> _Task prompt_:
Return precisely the opening lines of the listing below, ending with the line that contains "tasks s !! i = Some t ->".

> _Data extract_:
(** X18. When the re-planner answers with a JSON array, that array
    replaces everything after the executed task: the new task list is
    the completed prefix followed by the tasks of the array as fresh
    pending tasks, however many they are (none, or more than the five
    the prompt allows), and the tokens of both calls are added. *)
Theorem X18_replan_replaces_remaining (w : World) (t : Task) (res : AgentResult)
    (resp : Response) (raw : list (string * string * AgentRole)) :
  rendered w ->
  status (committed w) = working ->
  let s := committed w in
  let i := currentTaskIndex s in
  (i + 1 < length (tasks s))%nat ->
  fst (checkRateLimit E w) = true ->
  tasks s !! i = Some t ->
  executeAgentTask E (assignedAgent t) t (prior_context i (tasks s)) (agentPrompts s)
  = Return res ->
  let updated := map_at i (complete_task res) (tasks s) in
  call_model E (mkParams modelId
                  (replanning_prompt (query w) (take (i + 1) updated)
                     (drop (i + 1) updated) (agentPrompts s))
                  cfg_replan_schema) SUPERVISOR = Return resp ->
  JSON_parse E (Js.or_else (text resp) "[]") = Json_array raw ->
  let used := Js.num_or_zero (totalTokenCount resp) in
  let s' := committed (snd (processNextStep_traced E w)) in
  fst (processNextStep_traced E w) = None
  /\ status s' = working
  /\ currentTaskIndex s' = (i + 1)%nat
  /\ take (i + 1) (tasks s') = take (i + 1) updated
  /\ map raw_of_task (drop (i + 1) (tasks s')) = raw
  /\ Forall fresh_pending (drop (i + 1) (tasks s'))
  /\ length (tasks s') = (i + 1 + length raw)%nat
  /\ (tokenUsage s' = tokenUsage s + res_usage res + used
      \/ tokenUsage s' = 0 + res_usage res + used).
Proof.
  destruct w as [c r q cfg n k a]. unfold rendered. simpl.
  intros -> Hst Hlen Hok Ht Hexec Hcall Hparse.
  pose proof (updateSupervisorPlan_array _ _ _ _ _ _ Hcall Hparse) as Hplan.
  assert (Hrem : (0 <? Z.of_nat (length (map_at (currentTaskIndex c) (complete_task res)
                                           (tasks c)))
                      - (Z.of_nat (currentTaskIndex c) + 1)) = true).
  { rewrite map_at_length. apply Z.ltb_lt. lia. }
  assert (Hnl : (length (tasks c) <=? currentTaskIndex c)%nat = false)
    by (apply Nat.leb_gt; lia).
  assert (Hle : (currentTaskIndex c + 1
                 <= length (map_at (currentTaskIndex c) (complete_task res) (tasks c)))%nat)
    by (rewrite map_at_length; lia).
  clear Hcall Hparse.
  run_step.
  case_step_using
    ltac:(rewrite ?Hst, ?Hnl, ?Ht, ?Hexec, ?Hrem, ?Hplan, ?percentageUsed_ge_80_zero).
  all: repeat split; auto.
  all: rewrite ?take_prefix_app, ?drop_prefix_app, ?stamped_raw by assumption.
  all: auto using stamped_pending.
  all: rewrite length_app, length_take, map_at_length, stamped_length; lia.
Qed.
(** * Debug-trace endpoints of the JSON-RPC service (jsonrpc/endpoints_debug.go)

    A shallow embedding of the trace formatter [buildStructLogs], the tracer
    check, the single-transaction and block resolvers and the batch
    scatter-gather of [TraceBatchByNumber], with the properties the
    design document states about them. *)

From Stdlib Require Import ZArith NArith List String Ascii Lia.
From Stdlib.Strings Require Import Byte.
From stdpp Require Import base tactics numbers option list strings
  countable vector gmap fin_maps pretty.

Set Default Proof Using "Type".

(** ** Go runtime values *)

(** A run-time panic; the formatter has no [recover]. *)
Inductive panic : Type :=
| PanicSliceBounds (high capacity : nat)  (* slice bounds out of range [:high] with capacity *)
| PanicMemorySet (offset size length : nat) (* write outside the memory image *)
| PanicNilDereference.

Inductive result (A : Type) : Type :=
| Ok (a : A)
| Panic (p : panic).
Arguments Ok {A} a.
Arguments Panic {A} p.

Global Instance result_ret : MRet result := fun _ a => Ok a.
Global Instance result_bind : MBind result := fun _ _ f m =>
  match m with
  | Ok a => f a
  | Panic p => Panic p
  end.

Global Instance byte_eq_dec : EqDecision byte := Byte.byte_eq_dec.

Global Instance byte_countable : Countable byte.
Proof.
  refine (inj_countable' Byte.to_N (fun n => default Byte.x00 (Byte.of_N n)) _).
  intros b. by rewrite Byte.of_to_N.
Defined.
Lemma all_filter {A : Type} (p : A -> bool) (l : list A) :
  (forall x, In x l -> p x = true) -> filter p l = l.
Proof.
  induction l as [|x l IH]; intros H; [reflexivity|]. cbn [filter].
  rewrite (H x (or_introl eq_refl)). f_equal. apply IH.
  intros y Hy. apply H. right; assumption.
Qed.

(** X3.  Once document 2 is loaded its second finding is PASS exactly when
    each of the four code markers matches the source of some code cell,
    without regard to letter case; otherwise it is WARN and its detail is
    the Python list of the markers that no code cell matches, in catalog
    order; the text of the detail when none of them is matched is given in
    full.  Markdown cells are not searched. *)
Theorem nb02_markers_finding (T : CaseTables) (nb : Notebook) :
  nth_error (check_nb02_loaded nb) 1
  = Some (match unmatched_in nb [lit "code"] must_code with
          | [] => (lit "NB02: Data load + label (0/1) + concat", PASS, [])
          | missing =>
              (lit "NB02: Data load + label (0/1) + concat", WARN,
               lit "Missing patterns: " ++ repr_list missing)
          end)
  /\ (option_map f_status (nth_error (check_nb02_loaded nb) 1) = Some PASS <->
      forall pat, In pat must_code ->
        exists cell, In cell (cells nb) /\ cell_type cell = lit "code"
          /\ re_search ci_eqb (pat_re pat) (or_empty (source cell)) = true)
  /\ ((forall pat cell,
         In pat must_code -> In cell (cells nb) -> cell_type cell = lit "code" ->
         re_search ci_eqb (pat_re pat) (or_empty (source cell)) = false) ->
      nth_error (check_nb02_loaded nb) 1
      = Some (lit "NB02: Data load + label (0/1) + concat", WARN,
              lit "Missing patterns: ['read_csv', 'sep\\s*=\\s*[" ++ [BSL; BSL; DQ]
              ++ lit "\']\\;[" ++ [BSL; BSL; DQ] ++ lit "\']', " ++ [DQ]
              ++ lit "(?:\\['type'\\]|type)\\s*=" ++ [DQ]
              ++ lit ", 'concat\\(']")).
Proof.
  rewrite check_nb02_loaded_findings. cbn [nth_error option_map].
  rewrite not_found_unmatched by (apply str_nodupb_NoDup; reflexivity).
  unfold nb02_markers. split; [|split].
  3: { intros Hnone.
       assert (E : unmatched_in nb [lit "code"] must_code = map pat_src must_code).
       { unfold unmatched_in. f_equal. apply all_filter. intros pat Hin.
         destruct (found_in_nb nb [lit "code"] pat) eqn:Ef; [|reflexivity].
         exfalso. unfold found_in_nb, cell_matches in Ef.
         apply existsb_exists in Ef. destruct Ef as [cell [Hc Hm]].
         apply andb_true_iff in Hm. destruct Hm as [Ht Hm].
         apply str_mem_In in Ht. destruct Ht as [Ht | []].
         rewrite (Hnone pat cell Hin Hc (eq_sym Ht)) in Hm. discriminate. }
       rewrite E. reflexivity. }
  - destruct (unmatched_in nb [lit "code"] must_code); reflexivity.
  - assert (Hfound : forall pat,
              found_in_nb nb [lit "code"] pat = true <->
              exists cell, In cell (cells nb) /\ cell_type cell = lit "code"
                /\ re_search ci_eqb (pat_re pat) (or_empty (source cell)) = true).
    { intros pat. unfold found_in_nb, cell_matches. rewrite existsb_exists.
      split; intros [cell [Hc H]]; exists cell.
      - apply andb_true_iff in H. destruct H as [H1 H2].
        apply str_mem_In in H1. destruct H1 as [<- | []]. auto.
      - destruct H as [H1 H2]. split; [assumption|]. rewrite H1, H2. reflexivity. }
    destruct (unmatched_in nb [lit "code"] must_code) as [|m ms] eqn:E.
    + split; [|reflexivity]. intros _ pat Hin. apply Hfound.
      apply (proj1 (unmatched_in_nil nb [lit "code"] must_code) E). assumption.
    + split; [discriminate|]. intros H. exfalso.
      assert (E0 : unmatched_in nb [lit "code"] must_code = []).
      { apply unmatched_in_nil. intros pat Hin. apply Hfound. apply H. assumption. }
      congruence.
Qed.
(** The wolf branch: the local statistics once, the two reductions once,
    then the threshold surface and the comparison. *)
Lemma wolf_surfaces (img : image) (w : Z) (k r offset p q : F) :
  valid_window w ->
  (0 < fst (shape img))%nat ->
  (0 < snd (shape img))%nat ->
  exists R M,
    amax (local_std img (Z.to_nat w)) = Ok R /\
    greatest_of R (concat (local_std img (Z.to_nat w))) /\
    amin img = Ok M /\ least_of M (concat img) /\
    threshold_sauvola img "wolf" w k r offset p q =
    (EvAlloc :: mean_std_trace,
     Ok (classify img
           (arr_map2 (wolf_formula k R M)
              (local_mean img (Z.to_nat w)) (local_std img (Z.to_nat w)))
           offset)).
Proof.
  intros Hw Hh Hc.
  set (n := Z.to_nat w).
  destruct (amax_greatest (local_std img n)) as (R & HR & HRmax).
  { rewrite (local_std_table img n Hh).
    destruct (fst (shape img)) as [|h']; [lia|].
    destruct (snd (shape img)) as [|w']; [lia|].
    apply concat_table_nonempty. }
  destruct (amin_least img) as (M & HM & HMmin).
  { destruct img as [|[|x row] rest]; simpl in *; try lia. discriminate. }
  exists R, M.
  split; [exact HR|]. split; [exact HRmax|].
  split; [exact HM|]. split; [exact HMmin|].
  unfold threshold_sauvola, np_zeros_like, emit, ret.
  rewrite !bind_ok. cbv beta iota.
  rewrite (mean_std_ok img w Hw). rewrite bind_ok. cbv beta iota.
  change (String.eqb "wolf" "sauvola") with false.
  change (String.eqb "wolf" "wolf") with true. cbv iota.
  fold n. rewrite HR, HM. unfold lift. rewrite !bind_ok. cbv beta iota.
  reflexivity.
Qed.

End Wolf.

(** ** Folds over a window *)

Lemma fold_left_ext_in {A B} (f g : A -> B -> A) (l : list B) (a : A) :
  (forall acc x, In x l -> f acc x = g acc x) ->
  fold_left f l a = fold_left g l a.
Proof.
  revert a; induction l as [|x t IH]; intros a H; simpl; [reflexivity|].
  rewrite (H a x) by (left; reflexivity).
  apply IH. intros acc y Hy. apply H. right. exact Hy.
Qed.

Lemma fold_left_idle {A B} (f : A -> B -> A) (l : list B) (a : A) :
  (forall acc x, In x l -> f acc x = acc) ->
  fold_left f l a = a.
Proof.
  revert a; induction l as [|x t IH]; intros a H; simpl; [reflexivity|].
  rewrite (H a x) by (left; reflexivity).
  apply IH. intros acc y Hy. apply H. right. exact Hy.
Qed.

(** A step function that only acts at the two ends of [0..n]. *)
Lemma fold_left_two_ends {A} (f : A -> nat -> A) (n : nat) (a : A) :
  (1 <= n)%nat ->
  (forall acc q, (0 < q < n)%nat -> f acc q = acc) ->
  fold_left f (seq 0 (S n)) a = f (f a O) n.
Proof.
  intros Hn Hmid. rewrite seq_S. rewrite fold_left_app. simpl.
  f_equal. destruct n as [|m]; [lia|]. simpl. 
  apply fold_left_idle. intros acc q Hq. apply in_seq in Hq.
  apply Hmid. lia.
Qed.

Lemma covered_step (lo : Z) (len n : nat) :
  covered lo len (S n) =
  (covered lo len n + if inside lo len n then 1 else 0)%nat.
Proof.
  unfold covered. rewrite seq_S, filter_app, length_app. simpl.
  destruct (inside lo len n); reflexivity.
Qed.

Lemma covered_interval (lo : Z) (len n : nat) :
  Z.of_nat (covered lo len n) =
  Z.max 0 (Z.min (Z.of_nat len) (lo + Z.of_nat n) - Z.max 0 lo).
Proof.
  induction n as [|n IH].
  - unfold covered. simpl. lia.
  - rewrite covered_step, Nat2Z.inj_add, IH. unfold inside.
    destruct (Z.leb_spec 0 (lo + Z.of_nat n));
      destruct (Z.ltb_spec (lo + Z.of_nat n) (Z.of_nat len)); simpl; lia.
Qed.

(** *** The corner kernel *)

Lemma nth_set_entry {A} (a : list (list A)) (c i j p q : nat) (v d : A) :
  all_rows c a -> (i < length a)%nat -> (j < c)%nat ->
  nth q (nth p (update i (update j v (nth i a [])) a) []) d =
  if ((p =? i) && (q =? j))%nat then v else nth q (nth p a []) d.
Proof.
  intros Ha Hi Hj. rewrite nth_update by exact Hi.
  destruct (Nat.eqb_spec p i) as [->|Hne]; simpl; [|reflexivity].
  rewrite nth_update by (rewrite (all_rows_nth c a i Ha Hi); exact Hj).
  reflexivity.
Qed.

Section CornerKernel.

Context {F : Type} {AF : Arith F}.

> _Reply_:
(** X18. When the re-planner answers with a JSON array, that array
    replaces everything after the executed task: the new task list is
    the completed prefix followed by the tasks of the array as fresh
    pending tasks, however many they are (none, or more than the five
    the prompt allows), and the tokens of both calls are added. *)
Theorem X18_replan_replaces_remaining (w : World) (t : Task) (res : AgentResult)
    (resp : Response) (raw : list (string * string * AgentRole)) :
  rendered w ->
  status (committed w) = working ->
  let s := committed w in
  let i := currentTaskIndex s in
  (i + 1 < length (tasks s))%nat ->
  fst (checkRateLimit E w) = true ->
  tasks s !! i = Some t ->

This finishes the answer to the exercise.